Task = Which lines in the listing below contain "down"? Copy each of them.

* * * * * * *

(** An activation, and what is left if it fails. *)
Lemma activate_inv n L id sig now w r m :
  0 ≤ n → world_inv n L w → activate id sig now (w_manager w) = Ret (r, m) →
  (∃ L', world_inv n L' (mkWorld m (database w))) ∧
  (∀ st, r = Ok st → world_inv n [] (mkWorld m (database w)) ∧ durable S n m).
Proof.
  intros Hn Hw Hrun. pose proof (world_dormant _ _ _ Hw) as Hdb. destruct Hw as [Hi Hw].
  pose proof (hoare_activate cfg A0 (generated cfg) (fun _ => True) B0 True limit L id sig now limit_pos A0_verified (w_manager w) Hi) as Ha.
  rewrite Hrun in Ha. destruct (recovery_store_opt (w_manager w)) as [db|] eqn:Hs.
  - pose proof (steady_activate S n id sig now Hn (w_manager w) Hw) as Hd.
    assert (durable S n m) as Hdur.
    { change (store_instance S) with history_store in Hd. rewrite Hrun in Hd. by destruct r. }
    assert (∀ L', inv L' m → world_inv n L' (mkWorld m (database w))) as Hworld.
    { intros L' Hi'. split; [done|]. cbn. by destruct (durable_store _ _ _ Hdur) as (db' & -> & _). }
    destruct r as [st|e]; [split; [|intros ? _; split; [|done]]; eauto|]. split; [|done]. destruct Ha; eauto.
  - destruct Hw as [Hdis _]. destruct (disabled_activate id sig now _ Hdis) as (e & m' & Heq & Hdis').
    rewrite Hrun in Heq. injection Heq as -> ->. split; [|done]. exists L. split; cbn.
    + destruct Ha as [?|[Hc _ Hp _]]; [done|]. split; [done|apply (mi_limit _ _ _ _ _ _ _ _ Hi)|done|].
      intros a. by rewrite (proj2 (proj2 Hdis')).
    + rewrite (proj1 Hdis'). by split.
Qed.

* * * * * * *

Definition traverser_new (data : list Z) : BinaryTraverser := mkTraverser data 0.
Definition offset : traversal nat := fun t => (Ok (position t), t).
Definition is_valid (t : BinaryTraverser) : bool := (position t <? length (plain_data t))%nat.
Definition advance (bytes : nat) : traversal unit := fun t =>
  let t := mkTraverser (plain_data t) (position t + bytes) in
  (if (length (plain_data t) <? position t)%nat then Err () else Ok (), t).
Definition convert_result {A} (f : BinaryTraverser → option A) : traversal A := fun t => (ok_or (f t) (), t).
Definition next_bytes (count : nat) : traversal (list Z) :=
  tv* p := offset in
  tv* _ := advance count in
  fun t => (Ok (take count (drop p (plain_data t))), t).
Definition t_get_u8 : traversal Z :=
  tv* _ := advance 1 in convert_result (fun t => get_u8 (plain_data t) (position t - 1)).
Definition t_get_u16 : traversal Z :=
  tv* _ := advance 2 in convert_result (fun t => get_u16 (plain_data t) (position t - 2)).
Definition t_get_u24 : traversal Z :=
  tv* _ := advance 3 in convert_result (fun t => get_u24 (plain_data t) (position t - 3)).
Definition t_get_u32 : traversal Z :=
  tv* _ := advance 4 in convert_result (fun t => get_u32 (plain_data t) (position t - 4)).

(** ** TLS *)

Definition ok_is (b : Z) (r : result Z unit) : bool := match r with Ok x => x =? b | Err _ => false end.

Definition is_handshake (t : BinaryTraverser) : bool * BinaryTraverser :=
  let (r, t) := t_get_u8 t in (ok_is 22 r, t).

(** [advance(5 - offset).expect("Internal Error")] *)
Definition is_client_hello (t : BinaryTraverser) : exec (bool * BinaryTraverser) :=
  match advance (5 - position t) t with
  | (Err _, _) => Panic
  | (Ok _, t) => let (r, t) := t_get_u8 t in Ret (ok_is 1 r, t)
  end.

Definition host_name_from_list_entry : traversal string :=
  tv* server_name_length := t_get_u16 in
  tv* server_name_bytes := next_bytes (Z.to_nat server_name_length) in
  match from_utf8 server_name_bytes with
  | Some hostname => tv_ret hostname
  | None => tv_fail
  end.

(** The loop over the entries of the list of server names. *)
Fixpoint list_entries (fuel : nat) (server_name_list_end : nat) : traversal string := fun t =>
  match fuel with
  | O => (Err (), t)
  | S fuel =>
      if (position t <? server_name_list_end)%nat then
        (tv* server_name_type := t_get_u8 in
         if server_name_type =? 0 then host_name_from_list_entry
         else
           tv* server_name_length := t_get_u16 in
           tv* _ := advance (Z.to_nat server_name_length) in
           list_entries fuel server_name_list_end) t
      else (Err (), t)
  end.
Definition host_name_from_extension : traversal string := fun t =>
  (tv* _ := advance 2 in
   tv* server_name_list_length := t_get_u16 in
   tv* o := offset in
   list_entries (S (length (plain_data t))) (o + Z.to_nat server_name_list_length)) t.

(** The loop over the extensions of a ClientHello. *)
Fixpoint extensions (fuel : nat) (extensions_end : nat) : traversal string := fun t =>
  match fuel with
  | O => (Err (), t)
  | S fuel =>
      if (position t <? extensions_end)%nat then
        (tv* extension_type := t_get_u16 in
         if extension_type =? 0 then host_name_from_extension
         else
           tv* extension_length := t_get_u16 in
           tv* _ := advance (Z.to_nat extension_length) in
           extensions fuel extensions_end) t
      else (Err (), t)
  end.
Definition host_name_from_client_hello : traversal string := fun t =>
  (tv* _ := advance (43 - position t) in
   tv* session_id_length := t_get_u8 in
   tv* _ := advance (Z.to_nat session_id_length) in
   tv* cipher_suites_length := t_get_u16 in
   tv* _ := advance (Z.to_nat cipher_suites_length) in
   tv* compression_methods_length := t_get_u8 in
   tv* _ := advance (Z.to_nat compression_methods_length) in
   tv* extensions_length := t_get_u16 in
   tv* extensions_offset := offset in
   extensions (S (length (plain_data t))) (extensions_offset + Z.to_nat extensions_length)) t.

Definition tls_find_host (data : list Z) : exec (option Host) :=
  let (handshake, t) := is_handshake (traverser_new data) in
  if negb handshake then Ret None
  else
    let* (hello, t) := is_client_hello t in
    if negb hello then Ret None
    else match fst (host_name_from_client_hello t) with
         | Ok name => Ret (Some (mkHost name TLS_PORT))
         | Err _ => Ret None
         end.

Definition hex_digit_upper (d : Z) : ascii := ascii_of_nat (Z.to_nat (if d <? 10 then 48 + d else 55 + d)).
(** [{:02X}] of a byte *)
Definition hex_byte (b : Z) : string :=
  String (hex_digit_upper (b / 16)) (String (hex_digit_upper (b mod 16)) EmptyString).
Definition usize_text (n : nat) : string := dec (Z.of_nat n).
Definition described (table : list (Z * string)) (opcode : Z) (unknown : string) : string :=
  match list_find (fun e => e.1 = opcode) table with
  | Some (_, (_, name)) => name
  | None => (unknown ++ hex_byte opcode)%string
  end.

* * * * * * *

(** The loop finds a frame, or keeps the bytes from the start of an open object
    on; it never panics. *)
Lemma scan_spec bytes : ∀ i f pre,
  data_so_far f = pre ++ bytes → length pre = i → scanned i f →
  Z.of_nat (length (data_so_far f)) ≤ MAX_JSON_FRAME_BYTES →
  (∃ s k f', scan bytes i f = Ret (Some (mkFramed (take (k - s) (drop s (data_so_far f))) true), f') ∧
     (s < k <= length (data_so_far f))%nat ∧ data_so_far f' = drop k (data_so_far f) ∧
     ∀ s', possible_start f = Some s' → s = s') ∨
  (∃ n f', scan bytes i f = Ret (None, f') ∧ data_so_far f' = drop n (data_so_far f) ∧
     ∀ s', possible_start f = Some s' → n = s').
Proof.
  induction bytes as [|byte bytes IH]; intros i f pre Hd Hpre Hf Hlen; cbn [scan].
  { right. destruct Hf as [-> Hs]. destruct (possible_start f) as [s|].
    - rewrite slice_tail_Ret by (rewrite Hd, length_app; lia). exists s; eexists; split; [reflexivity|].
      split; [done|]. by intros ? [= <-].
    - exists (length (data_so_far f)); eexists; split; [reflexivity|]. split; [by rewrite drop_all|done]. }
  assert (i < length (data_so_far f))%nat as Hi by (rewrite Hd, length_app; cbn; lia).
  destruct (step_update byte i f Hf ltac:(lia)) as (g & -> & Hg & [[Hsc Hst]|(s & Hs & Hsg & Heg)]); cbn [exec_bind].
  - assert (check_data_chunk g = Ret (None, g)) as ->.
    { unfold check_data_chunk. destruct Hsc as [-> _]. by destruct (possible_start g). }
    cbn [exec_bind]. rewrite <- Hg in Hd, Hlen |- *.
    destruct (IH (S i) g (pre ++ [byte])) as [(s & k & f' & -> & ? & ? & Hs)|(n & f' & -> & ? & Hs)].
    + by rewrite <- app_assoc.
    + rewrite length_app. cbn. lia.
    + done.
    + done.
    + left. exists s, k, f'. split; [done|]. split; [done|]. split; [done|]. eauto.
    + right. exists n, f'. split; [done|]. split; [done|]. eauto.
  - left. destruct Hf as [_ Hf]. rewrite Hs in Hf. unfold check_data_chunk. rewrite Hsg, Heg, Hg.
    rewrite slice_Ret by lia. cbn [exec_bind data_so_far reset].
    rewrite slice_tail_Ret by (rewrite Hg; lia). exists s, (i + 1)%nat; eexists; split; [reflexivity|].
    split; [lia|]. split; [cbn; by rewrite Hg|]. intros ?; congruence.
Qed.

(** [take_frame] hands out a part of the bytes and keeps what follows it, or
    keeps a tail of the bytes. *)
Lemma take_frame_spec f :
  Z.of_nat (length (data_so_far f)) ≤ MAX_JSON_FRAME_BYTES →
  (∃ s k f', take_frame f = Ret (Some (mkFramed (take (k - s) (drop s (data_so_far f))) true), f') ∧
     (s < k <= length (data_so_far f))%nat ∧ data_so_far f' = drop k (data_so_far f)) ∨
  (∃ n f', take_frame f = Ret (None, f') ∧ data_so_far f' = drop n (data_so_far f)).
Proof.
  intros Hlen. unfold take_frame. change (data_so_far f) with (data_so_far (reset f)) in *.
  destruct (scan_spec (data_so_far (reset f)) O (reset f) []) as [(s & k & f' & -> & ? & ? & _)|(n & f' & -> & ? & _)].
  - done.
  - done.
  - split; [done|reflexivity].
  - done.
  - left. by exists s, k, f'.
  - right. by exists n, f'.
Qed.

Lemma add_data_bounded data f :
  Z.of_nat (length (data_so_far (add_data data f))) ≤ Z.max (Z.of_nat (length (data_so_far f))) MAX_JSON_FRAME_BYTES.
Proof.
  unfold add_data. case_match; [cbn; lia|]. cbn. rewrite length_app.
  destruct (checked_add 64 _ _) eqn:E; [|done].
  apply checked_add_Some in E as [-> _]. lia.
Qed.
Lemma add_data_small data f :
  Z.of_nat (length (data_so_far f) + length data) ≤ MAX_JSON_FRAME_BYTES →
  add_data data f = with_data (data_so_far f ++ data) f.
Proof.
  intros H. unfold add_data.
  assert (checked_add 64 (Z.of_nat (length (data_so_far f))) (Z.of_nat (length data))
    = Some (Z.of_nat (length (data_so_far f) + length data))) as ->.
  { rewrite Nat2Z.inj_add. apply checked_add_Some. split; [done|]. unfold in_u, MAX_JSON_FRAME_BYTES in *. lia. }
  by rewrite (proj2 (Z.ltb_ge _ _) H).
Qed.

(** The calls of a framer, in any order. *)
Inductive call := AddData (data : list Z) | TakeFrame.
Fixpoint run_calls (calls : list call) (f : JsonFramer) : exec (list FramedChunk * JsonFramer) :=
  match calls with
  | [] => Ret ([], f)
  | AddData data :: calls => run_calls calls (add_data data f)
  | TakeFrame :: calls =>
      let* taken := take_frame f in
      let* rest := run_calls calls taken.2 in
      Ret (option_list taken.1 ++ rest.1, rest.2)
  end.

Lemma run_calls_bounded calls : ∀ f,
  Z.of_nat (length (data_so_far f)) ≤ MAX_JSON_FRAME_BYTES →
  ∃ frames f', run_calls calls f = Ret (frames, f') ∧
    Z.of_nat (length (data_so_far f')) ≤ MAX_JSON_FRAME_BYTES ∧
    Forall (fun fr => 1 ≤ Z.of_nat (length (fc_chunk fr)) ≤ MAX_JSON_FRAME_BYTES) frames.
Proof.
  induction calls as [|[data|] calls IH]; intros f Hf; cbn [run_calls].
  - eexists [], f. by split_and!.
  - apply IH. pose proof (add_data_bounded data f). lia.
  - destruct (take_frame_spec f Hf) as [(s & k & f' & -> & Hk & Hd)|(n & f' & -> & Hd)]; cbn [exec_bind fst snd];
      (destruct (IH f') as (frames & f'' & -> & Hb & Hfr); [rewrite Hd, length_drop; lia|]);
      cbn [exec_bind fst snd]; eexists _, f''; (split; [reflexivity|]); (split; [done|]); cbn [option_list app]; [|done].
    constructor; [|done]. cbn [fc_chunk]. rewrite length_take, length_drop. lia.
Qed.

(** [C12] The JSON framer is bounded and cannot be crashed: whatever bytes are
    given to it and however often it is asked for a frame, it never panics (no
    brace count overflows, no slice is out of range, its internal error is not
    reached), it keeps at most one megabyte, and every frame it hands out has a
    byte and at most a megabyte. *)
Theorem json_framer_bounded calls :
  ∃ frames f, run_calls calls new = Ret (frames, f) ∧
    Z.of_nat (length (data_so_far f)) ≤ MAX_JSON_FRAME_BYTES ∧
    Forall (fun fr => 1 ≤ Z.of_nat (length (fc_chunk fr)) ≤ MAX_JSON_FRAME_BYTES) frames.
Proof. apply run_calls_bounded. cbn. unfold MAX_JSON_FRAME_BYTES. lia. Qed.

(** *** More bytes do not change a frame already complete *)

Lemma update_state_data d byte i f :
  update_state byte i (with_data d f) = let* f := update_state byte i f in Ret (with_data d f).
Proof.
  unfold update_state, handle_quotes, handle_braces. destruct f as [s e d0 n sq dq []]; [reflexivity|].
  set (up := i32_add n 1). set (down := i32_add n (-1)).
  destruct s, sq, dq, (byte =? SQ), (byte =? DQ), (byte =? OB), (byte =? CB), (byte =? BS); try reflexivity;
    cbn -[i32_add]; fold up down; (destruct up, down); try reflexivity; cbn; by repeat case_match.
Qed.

* * * * * * *

Solution below =
  set (up := i32_add n 1). set (down := i32_add n (-1)).
    cbn -[i32_add]; fold up down; (destruct up, down); try reflexivity; cbn; by repeat case_match.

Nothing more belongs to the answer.